The way bodies stiffen twist and collapse are reflections of emotional well-being as much as physical disharmony.  The way we hold ourselves constantly informs our relationships with people around us.

So body posture will tend to amplify the state we are in through the context of interpersonal relationships.  The same situation of feedback loops can be said to be at play with our emotions.  Working with physical structure, so promoting expansion of the body out into the world, releasing the chest and spine. Allowing the pelvis to anchor us into the ground can create the cascade of change behind resolution of chronic physical or emotional discomfort.
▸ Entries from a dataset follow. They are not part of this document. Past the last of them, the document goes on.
(** *** The compressed run *)
Definition zero_run (segs : list Z) (s : Span) : Prop :=
  (s.1 + s.2 ≤ length segs)%nat ∧ take s.2 (drop s.1 segs) = replicate s.2 0.
Lemma zero_run_app p q s : zero_run p s → zero_run (p ++ q) s.
Proof.
  intros [L E]. split; [rewrite length_app; lia|]. rewrite drop_app_le, take_app_le by (rewrite ?length_drop; lia). done.
Qed.
Lemma zero_span_run p segs longest current :
  zero_run p longest → zero_run p current → (current.2 ≠ 0 → current.1 + current.2 = length p)%nat →
  zero_run (p ++ segs) (zero_span (length p) segs longest current).
Proof.
  revert p longest current. induction segs as [|s segs IH]; intros p longest current Hl Hc He; cbn [zero_span].
  { by rewrite app_nil_r. }
  replace (S (length p)) with (length (p ++ [s])) by (rewrite length_app; cbn; lia).
  replace (p ++ s :: segs) with ((p ++ [s]) ++ segs) by (by rewrite <- app_assoc).
  destruct (Z.eqb_spec s 0) as [->|Hs].
  - set (cur := (_, S current.2)). assert (Hcur : zero_run (p ++ [0]) cur ∧ (cur.1 + cur.2 = length (p ++ [0%Z]))%nat).
    { rewrite length_app. cbn [length]. destruct (Nat.eqb_spec current.2 0) as [E|E]; subst cur; cbn [fst snd].
      - rewrite E. split; [|lia]. split; cbn [fst snd]; [rewrite length_app; cbn; lia|]. by rewrite drop_app_length.
      - specialize (He E). split; [|lia]. destruct Hc as [Hc1 Hc2]. split; cbn [fst snd]; [rewrite length_app; cbn; lia|].
        rewrite drop_app_le by lia. rewrite take_ge by (rewrite length_app, length_drop; cbn; lia).
        rewrite <- (take_ge (drop current.1 p) current.2) by (rewrite length_drop; lia).
        rewrite Hc2, <- (replicate_S_end current.2). done. }
    apply IH; [|by apply Hcur|intros _; apply Hcur]. destruct (_ <? _)%nat; [apply Hcur|by apply zero_run_app].
  - apply IH; [by apply zero_run_app| |done]. split; cbn; [lia|]. by rewrite take_0.
Qed.

Lemma segments_length a : is_v6_addr a → length (segments a) = 8%nat ∧ Forall is_u16 (segments a) ∧ of_segments (segments a) = a.
Proof.
  intros [L Hb]. do 16 (destruct a as [|? a]; [done|]). destruct a; [|done].
  repeat (apply Forall_cons in Hb as [? Hb]). unfold segments, of_segments. cbn [pair_octets map concat].
  rewrite !to_from_be16 by done. split_and!; [done| |done].
  repeat constructor; unfold is_u16, from_be16, is_byte in *; lia.
Qed.

Lemma read_mapped v4 :
  is_v4_addr v4 →
  read_groups 8 0 ("::ffff:" +:+ show_v4 v4) = ([], false, "::ffff:" +:+ show_v4 v4) ∧
  read_groups 7 0 ("ffff:" +:+ show_v4 v4) = (0xffff :: segments v4, true, "").
Proof.
  intros Hv. split; [reflexivity|].
  change (read_groups 7 0 ("ffff:" +:+ show_v4 v4))
    with (let '(gs, b, r) := read_groups 6 1 (":" +:+ show_v4 v4) in (0xffff :: gs, b, r)).
  cbn [read_groups Nat.ltb Nat.leb read_separator]. change (read_given_char COLON (":" +:+ ?x)) with (Some x).
  cbn [mbind option_bind]. rewrite <- (string_app_nil_r (show_v4 v4)) at 1. by rewrite read_ipv4_show.
Qed.
Lemma read_ipv6_show a : is_v6_addr a → read_ipv6_addr (show_v6 a) = Some (a, "").
Proof.
  intros Ha. destruct (segments_length a Ha) as (L & Hu & Hof). unfold show_v6.
  case_bool_decide as Hm.
  { destruct Ha as [La Hb]. do 16 (destruct a as [|? a]; [done|]). destruct a; [|done].
    unfold segments in Hm, Hof. cbn [pair_octets take] in Hm.
    assert (E : ∀ hi lo k, is_byte hi → is_byte lo → 0 ≤ k → from_be16 hi lo = k → hi = k / 256 ∧ lo = k mod 256).
    { intros hi lo k Hh Hl _ <-. unfold from_be16, is_byte in *. Z.to_euclidean_division_equations; lia. }
    repeat (apply Forall_cons in Hb as [? Hb]).
    injection Hm as E1 E2 E3 E4 E5 E6.
    apply E in E1 as [-> ->], E2 as [-> ->], E3 as [-> ->], E4 as [-> ->], E5 as [-> ->], E6 as [-> ->]; try done.
    cbn [drop]. unfold read_ipv6_addr. 
    destruct (read_mapped [z11; z12; z13; z14]) as [-> M]; [split; [done|by repeat (constructor; [assumption|])]|].
    cbn [length Nat.eqb Nat.sub Nat.add]. change (read_given_char COLON ("::ffff:" +:+ ?x)) with (Some (":ffff:" +:+ x)).
    cbn [mbind option_bind]. change (read_given_char COLON (":ffff:" +:+ ?x)) with (Some ("ffff:" +:+ x)).
    cbn [mbind option_bind]. rewrite M. unfold segments, of_segments. cbn [pair_octets length Nat.sub replicate app map concat].
    rewrite !to_from_be16 by done. done. }
  pose proof (zero_span_run [] (segments a) (0, 0)%nat (0, 0)%nat) as Hz. cbn [length app] in Hz.
  destruct (zero_span 0 (segments a) _ _) as [start len]. destruct Hz as [Hz1 Hz2]; [by split..|done|]. cbn [fst snd] in *.
  unfold read_ipv6_addr. destruct (Nat.ltb_spec 1 len) as [Hlen|_].
  2: { rewrite <- (string_app_nil_r (fmt_subslice _)), read_groups_show; [|done|lia|by left|done].
       rewrite L. cbn. by rewrite Hof. }
  assert (Hh : length (take start (segments a)) = start) by (rewrite length_take; lia).
  rewrite read_groups_show; [|by apply Forall_take|lia|by right; eexists|].
  2: { change (string_all no_dot ("::" +:+ ?x)) with (string_all no_dot x). apply fmt_subslice_plain. by apply Forall_drop. }
  rewrite Hh. destruct (Nat.eqb_spec start 8); [lia|]. change (read_given_char COLON ("::" +:+ ?x)) with (Some (":" +:+ x)).
  cbn [mbind option_bind]. change (read_given_char COLON (":" +:+ ?x)) with (Some x). cbn [mbind option_bind].
  rewrite <- (string_app_nil_r (fmt_subslice _)).
  rewrite read_groups_show; [|by apply Forall_drop|rewrite length_drop; lia|by left|done].
  rewrite length_drop, L. replace (8 - start - (8 - (start + len)))%nat with len by lia.
  rewrite <- Hz2, <- drop_drop, take_drop, take_drop, Hof. done.
Qed.
Lemma no_dot_no_ws s : string_all no_dot s = true → string_all (λ c, negb (is_whitespace c)) s = true.
Proof. apply string_all_impl. intros c. unfold no_dot. by intros [_ ?]%andb_true_iff. Qed.
Lemma show_v4_no_ws a : is_v4_addr a → string_all (λ c, negb (is_whitespace c)) (show_v4 a) = true.
Proof.
  intros [L Hb]. destruct a as [|a [|b [|c [|d [|? ?]]]]]; try done. unfold show_v4. rewrite !string_all_app.
  repeat (apply Forall_cons in Hb as [Hx%octets_ok Hb]; apply andb_true_iff in Hx as [_ Hx]; rewrite Hx; clear Hx). done.
Qed.
Lemma show_v6_text a :
  is_v6_addr a → read_ipv4_addr (show_v6 a) = None ∧ string_all (λ c, negb (is_whitespace c)) (show_v6 a) = true.
Proof.
  intros Ha. destruct (segments_length a Ha) as (_ & Hu & _). unfold show_v6. case_bool_decide.
  { split; [reflexivity|]. change (string_all ?f ("::ffff:" +:+ ?x)) with (string_all f x). apply show_v4_no_ws.
    destruct Ha as [La Hb]. split; [rewrite length_drop; lia|by apply Forall_drop]. }
  destruct (zero_span _ _ _ _) as [start len].
  assert (Hp : string_all no_dot (if (1 <? len)%nat
    then fmt_subslice (take start (segments a)) +:+ "::" +:+ fmt_subslice (drop (start + len) (segments a))
    else fmt_subslice (segments a)) = true).
  { destruct (1 <? len)%nat; [|by apply fmt_subslice_plain]. rewrite !string_all_app.
    rewrite !fmt_subslice_plain by (by apply Forall_take || by apply Forall_drop). done. }
  split; [by apply read_ipv4_no_dot|by apply no_dot_no_ws].
Qed.
(** Reading inverts writing. *)
Lemma parse_show_ip a : is_ip_addr a → parse_ip (show_ip a) = Some a.
Proof.
  destruct a as [a|a]; cbn; intros Ha; unfold parse_ip.
  - rewrite <- (string_app_nil_r (show_v4 a)), read_ipv4_show by done. done.
  - destruct (show_v6_text a Ha) as [-> _]. by rewrite read_ipv6_show.
Qed.
Lemma show_ip_inj a b : is_ip_addr a → is_ip_addr b → show_ip a = show_ip b → a = b.
Proof. intros Ha Hb E. apply (f_equal parse_ip) in E. rewrite !parse_show_ip in E by done. congruence. Qed.
Lemma show_ip_no_ws a : is_ip_addr a → string_all (λ c, negb (is_whitespace c)) (show_ip a) = true ∧ show_ip a ≠ "".
Proof.
  intros Ha. split; [destruct a as [a|a]; [by apply show_v4_no_ws|by apply show_v6_text]|].
  intros E. pose proof (parse_show_ip a Ha) as P. by rewrite E in P.
Qed.
End IpText.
It’s also a step into a far more complex world.  Away from the persistent notion of human beings being something like a pocket watch and towards embracing the  idea that relationship, societal structure and a healthy emotional life promotes a healthy physical life and vice versa and for everyone around you.

So don’t be surprised if you come in and see someone massaging someone’s calves or apparently giving someone a facial instead of putting in needles, at the end of the day it’s all about change.